Quantifying Age-Related Hydraulic and Biochemical Constraints on Tree Photosynthesis in the Southern Appalachian Mountains

Abstract:

Forest carbon accumulation generally declines with age, a trend largely attributed to reductions in gross primary production (GPP). However, for many species, uncertainty remains about the specific mechanisms limiting GPP. We examine both tree hydraulic and biochemical parameters affecting carbon uptake across a successional gradient in the southern Appalachian Mountains, utilizing a chronosequence approach with 5-, 10-, and 85-year old forest stands. We conducted measurements on four of the dominant species in the region: Liriodendron tulipifera, Betula lenta, Acer rubrum, and Quercus alba. To assess biochemical photosynthetic capacity, we estimated V_cmax and J_max from over 140 gas exchange A/Ci curves. We determined that leaf gas exchange measurements performed on excised branches of A. saccharum, L. tulipifera, and Q. alba significantly underestimated assimilation by 35, 26, and 63% on average, respectively. Therefore, A/Ci measurements were performed on in situ canopy branches, using an 18 m boom lift to access the tallest trees. We examine how these photosynthetic parameters vary with age, height, and foliar nitrogen content among tree species and canopy positions. In order to investigate hydraulic factors driving stomatal behavior and therefore carbon uptake, we collected measurements of mid-day and pre-dawn leaf water potential (ψ_md and ψ_pd) and xylem cavitation vulnerability.

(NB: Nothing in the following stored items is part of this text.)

Lemma enqueue_keeps_cfg t p len prio life now s m s' :
  enqueue t p len prio life now s = (Done m, s') → rs_cfg s' = rs_cfg s.
Proof.
  unfold enqueue. case_match; [done|]. cbv zeta. case_match; [done|].
  destruct (write_reliable_payload _ _ _ _) as [[[]|rc|] w]; [|done..]. by intros [= _ <-].
Qed.

Lemma accept_incoming_new h k r :
  window_rel (rs_received r) h → is_u64 k → k ≠ 0 → (k ∉ h → greatest h < k + 64) →
  ∃ r', accept_incoming k r = (bool_decide (k ∉ h), r') ∧
    window_rel (rs_received r') (if bool_decide (k ∈ h) then h else k :: h).
Proof.
  intros Hw Hk H0 Hg. destruct (reliable_accept_refines _ _ k Hw Hk) as [H1 H2].
  unfold accept_incoming. destruct (ReliableReceiveWindow.accept k (rs_received r)) as [b w].
  cbn [fst snd] in *. eexists.
  unfold spec_reliable_accept, spec_accept in *. rewrite (proj2 (Z.eqb_neq k 0) H0) in H1, H2.
  rewrite bool_decide_not in *. destruct (bool_decide_reflect (k ∈ h)) as [Hin|Hin]; cbn [negb] in *.
  - rewrite (bool_decide_eq_false_2 (h = [])) in H1, H2 by (intros ->; set_solver).
    rewrite andb_false_r in H1, H2. cbn [orb fst snd] in *. by subst b.
  - rewrite (proj2 (Z.ltb_lt _ _) (Hg Hin)) in H1, H2. cbn [andb] in *.
    rewrite orb_true_r in H1, H2. cbn [fst snd] in *. by subst b.
Qed.

Lemma progress_same n' h h' w : (∀ k, k ∈ h' → k ∈ h) → progress n' h w → progress n' h' w.
Proof. intros Hs [H1 H2 H3]. split; auto. Qed.

(** What the receiver has not accepted is at most [n] numbers back, so neither
    the filter nor the ordered window is too small for it. *)
Lemma unaccepted_near h k l : live h l → 1 <= k < lk_next l → k ∉ h → lk_next l - k <= n.
Proof.
  intros Hl Hk Hnot. destruct (lv_complete _ _ Hl k Hk) as [?|Hin]; [done|].
  apply list_elem_of_fmap in Hin as (m & -> & Hm). pose proof (lv_span _ _ Hl) as Hs.
  rewrite Forall_forall in Hs. by apply Hs.
Qed.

Preliminary results suggest that ψ_md-ψ_pd decreases with along the chronosequence in anisohydric species, whereas ψ_md-ψ_pd increases or remains stable with age/height in isohydric species. These data will be analyzed together with site- and species-specific hydraulic vulnerability data to assess whether the hydraulic safety margin changes with tree age/height, and explore how these patterns vary among species representing different xylem anatomies and a range of isohydric/anisohydric water management strategies. These results will provide improved estimates of common parameters in terrestrial ecosystem models, and contribute to our ability to predict carbon and water tradeoffs in a changing climate.